--- WHAT IS EXPECTED ---
Within this listing, how many lines carry the string "negb"? State the number only.

--- DATA PROVIDED ---
(* ===== verification/Ac3Spec.v ===== *)
(** * What the AC-3 parser promises

    The syntax of A/52 up to the first fields of the first audio block as a value
    ([ac3_frame]) and its bits ([frame_bits]); the parser inverts it, whatever the
    caller's memory held.

    Behind these fields the parser goes on as if five more blocks of the same few
    fields followed at once.  They do not: the values it stores for the blocks
    but the first are bits of the first block.  What it takes the buffer for is
    a value of its own ([ac3_reading], [reading_bits]); every buffer of 94 bytes
    has one, so that the parser does not leave it. *)
From Stdlib Require Import ZArith Lia Bool.
From stdpp Require Import base numbers list option.
From coqutil Require Import Datatypes.RecordSettersUsingExistingGetters.
From S2P Require Import Prelude Bits BitStream Ac3.

(** ** The syntax (A/52, 5.3 and D2.1) *)

Definition opt_bits {A} (f : A -> list bool) (o : option A) : list bool :=
  match o with Some a => bits_of 1 1 ++ f a | None => bits_of 1 0 end.

Definition opt_wf {A} (W : A -> Prop) (o : option A) : Prop := match o with Some a => W a | None => True end.

(** A value of [n] bits. *)
Definition fits (n : nat) (v : Z) : Prop := 0 <= v < 2 ^ Z.of_nat n.

Record ac3_sync := { x_syncword : Z; x_crc1 : Z; x_fscod : Z; x_frmsizecod : Z }.

Definition sync_bits (x : ac3_sync) : list bool :=
  bits_of 16 (x_syncword x) ++ bits_of 16 (x_crc1 x) ++ bits_of 2 (x_fscod x) ++ bits_of 6 (x_frmsizecod x).

Definition sync_wf (x : ac3_sync) : Prop :=
  fits 16 (x_syncword x) /\ fits 16 (x_crc1 x) /\ fits 2 (x_fscod x) /\ fits 6 (x_frmsizecod x).

(** The levels are zero where the mode has none. *)
Record ac3_mode := { x_bsid : Z; x_bsmod : Z; x_acmod : Z; x_cmixlev : Z; x_surmixlev : Z; x_dsurmod : Z }.

Definition if_bits (c : bool) (l : list bool) : list bool := if c then l else [].

Definition mode_bits (x : ac3_mode) : list bool :=
  bits_of 5 (x_bsid x) ++ bits_of 3 (x_bsmod x) ++ bits_of 3 (x_acmod x) ++
  if_bits (has_centre (x_acmod x)) (bits_of 2 (x_cmixlev x)) ++
  if_bits (has_surround (x_acmod x)) (bits_of 2 (x_surmixlev x)) ++
  if_bits (x_acmod x =? 2) (bits_of 2 (x_dsurmod x)).

Definition level_wf (c : bool) (v : Z) : Prop := fits (if c then 2 else 0) v.

Definition mode_wf (x : ac3_mode) : Prop :=
  fits 5 (x_bsid x) /\ fits 3 (x_bsmod x) /\ fits 3 (x_acmod x) /\ level_wf (has_centre (x_acmod x)) (x_cmixlev x) /\
  level_wf (has_surround (x_acmod x)) (x_surmixlev x) /\ level_wf (x_acmod x =? 2) (x_dsurmod x).

(** A channel: the dialogue normalisation, the compression, the language, and
    the level and type of the mixing room. *)
Record ac3_channel := { x_dialnorm : Z; x_compr : option Z; x_langcod : option Z; x_audprod : option (Z * Z) }.

Definition room_bits (p : Z * Z) : list bool := bits_of 5 p.1 ++ bits_of 2 p.2.
Definition room_wf (p : Z * Z) : Prop := fits 5 p.1 /\ fits 2 p.2.

Definition channel_bits (x : ac3_channel) : list bool :=
  bits_of 5 (x_dialnorm x) ++ opt_bits (bits_of 8) (x_compr x) ++ opt_bits (bits_of 8) (x_langcod x) ++ opt_bits room_bits (x_audprod x).
Lemma built_start cb : built cb [] {| dx_verbose := 0; dx_cb := cb; dx_pat := pat; dx_pids := map demux_pid_init (seqZ 0 MAX_PIDS);
  dx_pidIndex := []; dx_calls := [] |}.
Proof.
  constructor; try done; cbn [dx_pids].
  - intros nr Hn. exists (demux_pid_init nr). split; [|done]. rewrite list_lookup_fmap, lookup_seqZ_lt by (unfold MAX_PIDS; lia).
    cbn [fmap option_fmap option_map]. do 2 f_equal. lia.
  - constructor.
Qed.
End Alloc.

Lemma alloc_built malloc A cb pat : malloc_gives malloc -> answers A -> pat_ok pat ->
  Forall (fun s => 0 <= es_elementary_PID s < 8192) (pat_streams pat) ->
  let r := ltntstools_demux_alloc_from_pat malloc (fun _ => true) A (Some cb) (Some pat) in
  if clash [] (pat_streams pat) then r = None
  else exists ctx, r = Some (Some ctx) /\ built malloc A pat cb (selected (pat_streams pat)) ctx.
Proof.
  intros Hmal HA Hpat Hr. cbv zeta. unfold ltntstools_demux_alloc_from_pat. cbn [negb andb ltntstools_pat_clone]. step.
  assert (Hp := Hpat). destruct Hp. rewrite fold_in_spec by (unfold LTNTSTOOLS_PAT_ENTRIES_MAX in *; lia).
  change (take (Z.to_nat (pa_program_count pat)) (pa_programs pat)) with (pat_used pat).
  assert (Hu : Forall (fun g => pmt_ok (pp_pmt g)) (pat_used pat)) by (by apply pat_used_ok).
  rewrite add_programs_flat by done. fold (pat_streams pat).
  assert (Hs : Forall pmt_entry_ok (pat_streams pat)).
  { unfold pat_streams. revert Hu. generalize (pat_used pat). intros l Hl. induction Hl as [|g l Hg _ IH]; [constructor|]. cbn [List.filter].
    destruct (negb _); [|done]. cbn [map concat]. apply Forall_app. split; [by apply pmt_used_ok|done]. }
  pose proof (select_streams_spec malloc A HA pat Hpat cb (pat_streams pat) [] _ (built_start malloc A pat cb) Hs Hr) as H.
  destruct (clash [] (pat_streams pat)); [by rewrite H|]. destruct H as (ctx & -> & H). step. by exists ctx.
Qed.


(** ** What an extractor delivers *)

(** The callback was called for [news] more. *)
Definition delivers (ctx ctx' : pes_extractor_s) (news : list extracted_pes) : Prop := pe_calls ctx' = pe_calls ctx ++ news.
Definition extends (ctx ctx' : pes_extractor_s) : Prop := exists news, delivers ctx ctx' news.

Lemma extends_same ctx ctx' : pe_calls ctx' = pe_calls ctx -> extends ctx ctx'.
Proof. intros E. exists []. unfold delivers. by rewrite E, app_nil_r. Qed.

Lemma extends_trans a b c : extends a b -> extends b c -> extends a c.
Proof. unfold extends, delivers. intros [n1 H1] [n2 H2]. exists (n1 ++ n2). by rewrite H2, H1, app_assoc. Qed.

(** Case analysis of a computation that succeeded. *)
Ltac inv_run :=
  repeat match goal with
  | H : Some _ = Some _ |- _ => injection H as H
  | H : None = Some _ |- _ => discriminate H
  | H : _ ≫= _ = Some _ |- _ => apply bind_Some in H as (? & ? & H)
  | H : (let '(_, _) := ?x in _) = Some _ |- _ => destruct x
  | H : (if ?b then _ else _) = Some _ |- _ => destruct b
  | H : match ?x with _ => _ end = Some _ |- _ => destruct x eqn:?
  | H : (_, _) = (_, _) |- _ => injection H as ? ?
  end; subst.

--- TASK RESPONSE ---
2